Il Como piomba su Sebastiano Esposito: l’intreccio di mercato che fa felice anche l’Inter

I lariani cercano rinforzi per la storica avventura in Champions League e mettono nel mirino l'attaccante del Cagliari. Sullo sfondo c'è una percentuale di rivendita d'oro per i nerazzurri.

2 min di lettura

La salvezza ottenuta dal Cagliari ha fatto scattare l’obbligo di riscatto, ma il futuro di Sebastiano Esposito potrebbe essere già lontano dalla Sardegna. Sull’attaccante classe 2002, reduce da un’ottima stagione impreziosita da 8 gol e 6 assist complessivi tra campionato e Coppa Italia, si sono accesi i riflettori delle grandi sorprese del calcio italiano. L’Inter osserva da lontano e incassa, forte di una strategia di mercato studiata nei minimi dettagli la scorsa estate, quando cedette il calciatore ai rossoblù per 4 milioni di euro garantiti in caso di permanenza in massima serie, blindando però una percentuale del 40% sulla futura rivendita oltre quella cifra.

Pubblicità

Secondo quanto svelato da La Gazzetta dello Sport, in cima alla lista delle pretendenti per il talento campano si è posizionato il Como. I lombardi, attesi da uno storico debutto nella prossima Champions League, non si stanno muovendo soltanto per l’indubbio valore tecnico del ragazzo, che ha già dimostrato di avere colpi e maturità adatti alla Serie A. A spingere i lariani verso questa trattativa è soprattutto una stringente necessità regolamentare legata alle liste della federazione europea. Il club ha infatti un disperato bisogno di inserire in rosa elementi di formazione italiana o locale per rispettare i criteri UEFA, e il profilo dell’ex interista si incastra alla perfezione in questo puzzle.
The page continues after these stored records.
(* ===== verification/RendezvousProofs.v ===== *)
(** * Properties of the rendezvous server

    Pinning of identities, the two limiters, the online query, relay rotation,
    punch requests, and the agreement of the two registration paths. *)
From S2P Require Import Prelude RustStd Net NetText Peer Rendezvous.
Import Peers Rendezvous.

Module RendezvousProofs.

Section Proofs.
Context {SecretKey : Type} (sign_id_pk : SecretKey → string → list byte → list byte).
Context (to_json : PeerInfo → string) (from_json : string → option PeerInfo).
Context (valid_server : string → bool).

(** ** Identities *)

(** The directory kept: every peer with a uuid keeps its uuid, key and recorded
    address. *)
Definition keeps (m m' : PeerMap) : Prop :=
  ∀ id p, map m !! id = Some p → uuid p ≠ [] →
    ∃ p', map m' !! id = Some p' ∧ uuid p' = uuid p ∧ pk p' = pk p ∧ info p' = info p.

#[local] Instance keeps_preorder : PreOrder keeps.
Proof.
  split; [intros m id p; eauto|]. intros m1 m2 m3 H1 H2 id p Hp Hu.
  destruct (H1 id p Hp Hu) as (p2 & Hp2 & E1 & E2 & E3).
  destruct (H2 id p2 Hp2 ltac:(congruence)) as (p3 & ? & ? & ? & ?).
  exists p3. repeat split; congruence.
Qed.

Lemma keeps_put m id p : (∀ q, map m !! id = Some q → uuid q ≠ [] →
    uuid p = uuid q ∧ pk p = pk q ∧ info p = info q) → keeps m (put m id p).
Proof.
  intros H id' q Hq Hu. simpl. destruct (decide (id = id')) as [<-|Hne].
  - exists p. rewrite lookup_insert_eq. destruct (H q Hq Hu) as (? & ? & ?). eauto.
  - exists q. rewrite lookup_insert_ne by done. eauto.
Qed.

Lemma get_keeps m d now id : keeps m (get from_json m d now id).2 ∧
  ∀ p, (get from_json m d now id).1 = Some p → map (get from_json m d now id).2 !! id = Some p.
Proof.
  unfold get. destruct (map m !! id) as [p|] eqn:E; simpl; [split; [done|congruence]|].
  destruct (if db_up d then _ else _) as [[g r]|]; simpl; [|by split].
  split; [apply keeps_put; congruence|]. intros p [= <-]. by rewrite lookup_insert_eq.
Qed.

Lemma get_or_keeps m d now id : keeps m (get_or from_json m d now id).2 ∧
  map (get_or from_json m d now id).2 !! id = Some (get_or from_json m d now id).1.
Proof.
  unfold get_or. destruct (get_keeps m d now id) as [Hk Hp].
  destruct (get from_json m d now id) as [[p|] m1]; simpl in *; [by eauto|].
  destruct (map m1 !! id) as [q|] eqn:E; simpl; [done|].
  split; [|by rewrite lookup_insert_eq]. etransitivity; [done|]. apply keeps_put. congruence.
Qed.

(** What a registration may change of a peer that has a uuid: its key, when the
    message carries its uuid and comes from its recorded address. *)
Definition pinned (m m' : PeerMap) (rid : string) (u k : list byte) (src_ip : string) : Prop :=
  ∀ id p, map m !! id = Some p → uuid p ≠ [] →
    ∃ p', map m' !! id = Some p' ∧ uuid p' = uuid p ∧
      (pk p' = pk p ∨ (id = rid ∧ u = uuid p ∧ k = pk p' ∧ src_ip = ip (info p))).

Lemma keeps_pinned m m' rid u k src : keeps m m' → pinned m m' rid u k src.
Proof. intros H id p Hp Hu. destruct (H id p Hp Hu) as (p' & ? & ? & ? & ?). eauto 10. Qed.

Lemma keeps_then_pinned m m1 m' rid u k src : keeps m m1 → pinned m1 m' rid u k src → pinned m m' rid u k src.
Proof.
  intros H1 H2 id p Hp Hu. destruct (H1 id p Hp Hu) as (p1 & Hp1 & E1 & E2 & E3).
  destruct (H2 id p1 Hp1 ltac:(congruence)) as (p2 & Hp2 & E4 & Hor). exists p2.
  rewrite E1, E2, E3 in *. auto.
Qed.

(** [update_pk] stores the new identity under the id and touches no other peer. *)
Lemma update_pk_map m d now id p addr u k src r m' :
  update_pk to_json m d now id p addr u k src = (r, m') →
  ∃ g, map m' = <[id := mkPeer addr now g u k (mkInfo src) (reg_pk p)]> (map m).
Proof.
  unfold update_pk. simpl. case_bool_decide.
  - destruct (insert_peer _ _ _ _ _ _ _); intros [= <- <-]; simpl; eexists;
      rewrite ?insert_insert_eq; done.
  - destruct (update_row _ _ _ _ _ _); intros [= <- <-]; simpl; eauto.
Qed.

Lemma identity_check_Some p u k src c ipc : identity_check p u k src = Some (c, ipc) → uuid p ≠ [] →
  uuid p = u ∧ (ip (info p) = src ∨ pk p = k).
Proof.
  unfold identity_check, eqb_str. intros H Hu. rewrite bool_decide_eq_false_2 in H by done.
  repeat case_bool_decide; simpl in *; try done; eauto.
Qed.

Lemma register_known_pinned s d now id u k addr :
  pinned (pm s) (pm (register_known to_json from_json s d now id u k addr).2) id u k
    (ip_to_string (sa_ip addr)).
Proof.
  unfold register_known. destruct (get_or_keeps (pm s) d now id) as [Hk Hm].
  destruct (get_or from_json (pm s) d now id) as [p m1]; simpl in *.
  destruct (identity_check p u k _) as [[c ipc]|] eqn:Ei; [|by apply keeps_pinned].
  destruct (reg_pk_limit now (reg_pk p)) as [r|]; [|by apply keeps_pinned].
  assert (keeps (pm s) (put m1 id (set_reg_pk p r))) as Hk'.
  { etransitivity; [exact Hk|]. apply keeps_put. intros q Hq _. by simplify_eq. }
  set (s2 := if ipc then _ else _).
  assert (pm s2 = put m1 id (set_reg_pk p r)) as Hs2 by (unfold s2; by destruct ipc).
  clearbody s2. destruct c; simpl; [|rewrite Hs2; by apply keeps_pinned].
  destruct (update_pk _ _ _ _ _ _ _ _ _ _) as [res m2] eqn:Eu. simpl.
  apply update_pk_map in Eu as [g Eg]. eapply keeps_then_pinned; [exact Hk|].
  intros id' q Hq Hu'. rewrite Eg, Hs2. simpl. destruct (decide (id = id')) as [<-|Hne].
  - rewrite lookup_insert_eq. eexists. split; [done|]. simpl. rewrite Hm in Hq. simplify_eq.
    destruct (identity_check_Some _ _ _ _ _ _ Ei Hu') as [-> [Hip| ->]]; auto 10.
  - rewrite !lookup_insert_ne by done. exists q. auto.
Qed.

Lemma with_blocker_pm s b : pm (with_blocker s b) = pm s.
Proof. done. Qed.

Lemma check_ip_blocker_pm s now ip id : pm (check_ip_blocker s now ip id).2 = pm s.
Proof. unfold check_ip_blocker. repeat case_match; done. Qed.

Lemma get_pk_keeps (i : @Inner SecretKey) s d now ver id : keeps (pm s) (pm (get_pk sign_id_pk from_json i s d now ver id).2).
Proof.
  unfold get_pk. destruct (sk i); [|done]. destruct (is_empty ver); [done|].
  destruct (get_keeps (pm s) d now id) as [Hk _].
  by destruct (get from_json (pm s) d now id) as [[p|] m].
Qed.

(** ** Handlers and the directory *)

Lemma set_addr_keeps m id old a now : map m !! id = Some old → keeps m (put m id (set_addr old a now)).
Proof. intros Ho. apply keeps_put. intros q Hq _. by simplify_eq. Qed.

Lemma get_relay_server_pm s : pm (get_relay_server s).2 = pm s.
Proof. unfold get_relay_server. by repeat case_match. Qed.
Dall’altra parte della scrivania, il presidente sardo Tommaso Giulini ha capito che sarà impossibile trattenere il giocatore di fronte a certe sirene e ha già stabilito il prezzo del cartellino. La valutazione fissata dal Cagliari per privarsi della sua punta oscilla tra i 15 e i 20 milioni di euro, una richiesta importante che non spaventa i fiduciari del fondo indonesiano. Se l’affare dovesse andare in porto a queste cifre, l’Inter beneficerebbe di un vero e proprio tesoretto inatteso: nelle casse di viale della Liberazione confluirebbe una plusvalenza pulita compresa tra i 5 e i 7 milioni di euro, garantendo a Marotta nuove risorse fresche da reinvestire immediatamente sul mercato.